What the task asks:
How many lines below hold "product"? Answer with only the number.

Excerpts from a dataset
***
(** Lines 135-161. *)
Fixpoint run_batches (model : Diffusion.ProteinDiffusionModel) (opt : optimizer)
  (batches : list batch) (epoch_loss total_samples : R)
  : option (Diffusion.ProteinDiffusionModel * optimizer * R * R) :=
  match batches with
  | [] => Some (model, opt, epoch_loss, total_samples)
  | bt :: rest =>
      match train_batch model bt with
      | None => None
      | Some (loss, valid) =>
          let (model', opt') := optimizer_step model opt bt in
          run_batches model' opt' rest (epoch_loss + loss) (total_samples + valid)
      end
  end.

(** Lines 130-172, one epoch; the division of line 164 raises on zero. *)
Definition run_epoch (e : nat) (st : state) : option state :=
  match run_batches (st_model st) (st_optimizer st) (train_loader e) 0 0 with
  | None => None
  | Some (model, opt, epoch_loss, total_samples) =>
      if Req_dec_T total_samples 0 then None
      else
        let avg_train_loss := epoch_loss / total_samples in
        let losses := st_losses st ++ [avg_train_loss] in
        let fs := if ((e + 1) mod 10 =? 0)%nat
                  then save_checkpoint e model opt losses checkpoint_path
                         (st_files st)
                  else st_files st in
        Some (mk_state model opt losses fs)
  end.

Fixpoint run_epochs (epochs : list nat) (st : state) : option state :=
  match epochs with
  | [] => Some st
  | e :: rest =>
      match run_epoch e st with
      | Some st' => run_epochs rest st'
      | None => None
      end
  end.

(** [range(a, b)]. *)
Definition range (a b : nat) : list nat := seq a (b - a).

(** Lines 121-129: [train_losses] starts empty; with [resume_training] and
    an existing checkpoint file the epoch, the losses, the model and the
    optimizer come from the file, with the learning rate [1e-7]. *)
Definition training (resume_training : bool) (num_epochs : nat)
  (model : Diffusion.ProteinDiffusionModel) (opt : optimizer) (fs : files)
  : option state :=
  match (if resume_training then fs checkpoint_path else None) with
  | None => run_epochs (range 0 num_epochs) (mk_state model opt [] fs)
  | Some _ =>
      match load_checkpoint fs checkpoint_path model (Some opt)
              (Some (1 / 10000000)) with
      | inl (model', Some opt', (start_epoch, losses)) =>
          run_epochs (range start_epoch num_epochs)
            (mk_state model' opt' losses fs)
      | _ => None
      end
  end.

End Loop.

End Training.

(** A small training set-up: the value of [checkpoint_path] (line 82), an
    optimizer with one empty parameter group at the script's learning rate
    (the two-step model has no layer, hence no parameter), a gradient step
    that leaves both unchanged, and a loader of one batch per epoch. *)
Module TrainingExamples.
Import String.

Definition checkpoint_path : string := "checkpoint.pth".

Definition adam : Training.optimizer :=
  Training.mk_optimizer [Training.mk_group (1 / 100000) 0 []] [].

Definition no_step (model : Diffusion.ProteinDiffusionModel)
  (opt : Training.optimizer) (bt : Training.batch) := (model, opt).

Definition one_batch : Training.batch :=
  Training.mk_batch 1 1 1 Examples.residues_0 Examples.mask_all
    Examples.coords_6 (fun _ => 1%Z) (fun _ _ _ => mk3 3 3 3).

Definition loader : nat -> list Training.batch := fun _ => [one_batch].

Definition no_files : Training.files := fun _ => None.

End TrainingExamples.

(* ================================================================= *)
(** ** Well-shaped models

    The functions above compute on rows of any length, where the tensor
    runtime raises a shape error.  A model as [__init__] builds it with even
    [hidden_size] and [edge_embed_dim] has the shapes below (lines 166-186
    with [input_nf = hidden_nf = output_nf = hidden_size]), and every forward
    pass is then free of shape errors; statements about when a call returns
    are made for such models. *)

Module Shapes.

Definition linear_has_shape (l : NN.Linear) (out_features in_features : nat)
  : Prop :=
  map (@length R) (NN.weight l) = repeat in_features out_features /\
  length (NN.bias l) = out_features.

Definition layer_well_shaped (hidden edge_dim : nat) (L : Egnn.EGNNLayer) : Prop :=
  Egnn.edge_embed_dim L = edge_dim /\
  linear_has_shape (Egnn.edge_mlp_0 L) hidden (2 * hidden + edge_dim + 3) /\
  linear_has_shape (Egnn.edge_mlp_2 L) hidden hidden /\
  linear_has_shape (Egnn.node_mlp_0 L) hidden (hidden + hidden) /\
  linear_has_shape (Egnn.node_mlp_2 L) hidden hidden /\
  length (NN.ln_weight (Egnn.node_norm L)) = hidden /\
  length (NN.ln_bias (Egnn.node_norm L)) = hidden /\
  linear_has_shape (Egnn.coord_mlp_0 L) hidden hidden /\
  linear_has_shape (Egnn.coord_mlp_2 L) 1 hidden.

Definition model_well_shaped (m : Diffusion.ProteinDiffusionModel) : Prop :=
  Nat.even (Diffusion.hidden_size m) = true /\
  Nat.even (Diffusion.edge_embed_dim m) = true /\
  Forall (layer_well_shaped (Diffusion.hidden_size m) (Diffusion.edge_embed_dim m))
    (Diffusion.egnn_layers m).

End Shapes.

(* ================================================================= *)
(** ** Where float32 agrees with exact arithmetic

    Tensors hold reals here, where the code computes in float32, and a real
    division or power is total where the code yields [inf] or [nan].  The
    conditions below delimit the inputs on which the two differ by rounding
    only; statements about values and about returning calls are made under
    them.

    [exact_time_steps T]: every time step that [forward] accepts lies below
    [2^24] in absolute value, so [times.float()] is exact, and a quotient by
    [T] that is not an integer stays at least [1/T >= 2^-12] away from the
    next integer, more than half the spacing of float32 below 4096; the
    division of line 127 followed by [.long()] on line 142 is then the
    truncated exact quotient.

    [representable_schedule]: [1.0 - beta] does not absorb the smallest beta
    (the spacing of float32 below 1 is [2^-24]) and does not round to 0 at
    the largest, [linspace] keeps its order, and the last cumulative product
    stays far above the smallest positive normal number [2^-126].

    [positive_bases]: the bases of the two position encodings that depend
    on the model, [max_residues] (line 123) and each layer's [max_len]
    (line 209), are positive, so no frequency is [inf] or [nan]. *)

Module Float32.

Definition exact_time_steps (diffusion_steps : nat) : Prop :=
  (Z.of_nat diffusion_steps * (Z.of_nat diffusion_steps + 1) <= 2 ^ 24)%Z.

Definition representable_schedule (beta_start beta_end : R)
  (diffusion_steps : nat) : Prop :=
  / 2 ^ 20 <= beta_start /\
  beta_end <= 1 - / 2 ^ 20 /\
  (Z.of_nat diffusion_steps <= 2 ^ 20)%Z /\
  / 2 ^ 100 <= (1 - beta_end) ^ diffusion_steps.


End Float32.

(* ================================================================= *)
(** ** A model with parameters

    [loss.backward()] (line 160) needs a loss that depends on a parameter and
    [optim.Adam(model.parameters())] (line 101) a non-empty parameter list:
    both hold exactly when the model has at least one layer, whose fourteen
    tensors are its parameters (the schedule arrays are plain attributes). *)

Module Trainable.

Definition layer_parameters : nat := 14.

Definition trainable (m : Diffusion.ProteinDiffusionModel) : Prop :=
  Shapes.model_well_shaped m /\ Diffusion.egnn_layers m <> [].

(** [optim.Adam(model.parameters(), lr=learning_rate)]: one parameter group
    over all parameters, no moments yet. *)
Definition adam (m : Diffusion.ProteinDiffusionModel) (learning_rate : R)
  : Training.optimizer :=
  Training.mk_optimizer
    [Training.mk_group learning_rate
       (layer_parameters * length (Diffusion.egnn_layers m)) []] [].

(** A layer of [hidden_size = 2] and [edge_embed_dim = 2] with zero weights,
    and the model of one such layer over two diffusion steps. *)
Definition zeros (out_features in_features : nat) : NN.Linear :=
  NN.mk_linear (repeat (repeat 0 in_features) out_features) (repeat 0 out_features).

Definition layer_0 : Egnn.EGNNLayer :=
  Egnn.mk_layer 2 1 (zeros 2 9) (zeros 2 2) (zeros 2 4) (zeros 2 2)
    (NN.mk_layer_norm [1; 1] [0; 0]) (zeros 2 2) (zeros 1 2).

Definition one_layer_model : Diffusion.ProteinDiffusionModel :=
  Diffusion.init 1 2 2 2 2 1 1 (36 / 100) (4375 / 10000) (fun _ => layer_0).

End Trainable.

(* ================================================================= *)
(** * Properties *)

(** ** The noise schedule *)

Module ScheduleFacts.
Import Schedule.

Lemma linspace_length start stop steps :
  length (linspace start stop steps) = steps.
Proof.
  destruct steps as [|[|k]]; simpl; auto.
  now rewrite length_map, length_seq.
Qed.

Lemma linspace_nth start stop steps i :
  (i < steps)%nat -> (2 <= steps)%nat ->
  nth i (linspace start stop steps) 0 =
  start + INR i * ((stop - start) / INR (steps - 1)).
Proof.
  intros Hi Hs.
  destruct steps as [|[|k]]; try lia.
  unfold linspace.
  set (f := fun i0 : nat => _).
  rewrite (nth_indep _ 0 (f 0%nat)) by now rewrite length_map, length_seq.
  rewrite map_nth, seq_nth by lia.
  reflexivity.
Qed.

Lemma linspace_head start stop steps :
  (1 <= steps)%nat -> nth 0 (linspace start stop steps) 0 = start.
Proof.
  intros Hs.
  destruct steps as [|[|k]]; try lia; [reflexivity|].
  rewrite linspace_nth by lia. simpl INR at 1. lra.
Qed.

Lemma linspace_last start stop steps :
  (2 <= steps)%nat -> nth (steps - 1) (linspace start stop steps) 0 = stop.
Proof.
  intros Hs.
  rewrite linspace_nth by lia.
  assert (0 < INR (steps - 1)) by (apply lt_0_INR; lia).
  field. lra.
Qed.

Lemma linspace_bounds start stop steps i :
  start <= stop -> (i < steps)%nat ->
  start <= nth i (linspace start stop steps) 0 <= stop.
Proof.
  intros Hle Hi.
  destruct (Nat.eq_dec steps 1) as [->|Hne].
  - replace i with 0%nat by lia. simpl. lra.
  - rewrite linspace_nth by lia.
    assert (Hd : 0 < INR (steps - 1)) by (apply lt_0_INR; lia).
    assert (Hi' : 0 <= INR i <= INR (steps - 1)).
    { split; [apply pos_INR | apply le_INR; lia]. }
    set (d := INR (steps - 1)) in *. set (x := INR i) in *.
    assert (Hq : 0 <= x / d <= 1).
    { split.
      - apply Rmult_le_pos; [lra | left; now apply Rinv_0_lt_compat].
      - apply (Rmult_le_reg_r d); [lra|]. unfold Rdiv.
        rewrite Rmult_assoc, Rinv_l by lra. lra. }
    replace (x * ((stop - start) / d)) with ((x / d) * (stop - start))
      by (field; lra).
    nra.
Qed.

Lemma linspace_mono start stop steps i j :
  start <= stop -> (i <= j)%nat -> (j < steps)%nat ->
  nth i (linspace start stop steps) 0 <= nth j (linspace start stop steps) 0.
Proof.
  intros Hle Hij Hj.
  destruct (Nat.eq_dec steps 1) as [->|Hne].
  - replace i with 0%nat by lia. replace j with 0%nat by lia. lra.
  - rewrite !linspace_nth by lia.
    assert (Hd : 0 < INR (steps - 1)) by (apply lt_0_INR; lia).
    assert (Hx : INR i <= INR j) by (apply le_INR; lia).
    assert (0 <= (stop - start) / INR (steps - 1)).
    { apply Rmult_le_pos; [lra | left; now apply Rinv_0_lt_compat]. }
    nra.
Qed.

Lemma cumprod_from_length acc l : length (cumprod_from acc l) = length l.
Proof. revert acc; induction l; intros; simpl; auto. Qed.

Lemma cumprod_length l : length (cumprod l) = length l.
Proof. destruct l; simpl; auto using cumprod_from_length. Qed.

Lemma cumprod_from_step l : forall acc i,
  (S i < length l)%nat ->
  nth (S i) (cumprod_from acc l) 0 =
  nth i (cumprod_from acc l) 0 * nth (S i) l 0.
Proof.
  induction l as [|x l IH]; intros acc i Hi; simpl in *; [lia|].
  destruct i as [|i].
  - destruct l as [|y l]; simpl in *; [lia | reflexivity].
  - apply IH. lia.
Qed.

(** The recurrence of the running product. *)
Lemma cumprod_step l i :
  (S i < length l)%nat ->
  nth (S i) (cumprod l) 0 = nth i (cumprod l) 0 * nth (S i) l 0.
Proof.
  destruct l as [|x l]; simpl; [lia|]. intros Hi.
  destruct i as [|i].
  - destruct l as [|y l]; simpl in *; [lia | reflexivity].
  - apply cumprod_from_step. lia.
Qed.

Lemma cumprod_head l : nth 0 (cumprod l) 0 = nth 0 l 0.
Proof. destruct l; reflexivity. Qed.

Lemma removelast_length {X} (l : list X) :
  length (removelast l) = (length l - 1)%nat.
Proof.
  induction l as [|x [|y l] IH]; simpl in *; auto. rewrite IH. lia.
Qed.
***
Exercise answer:
2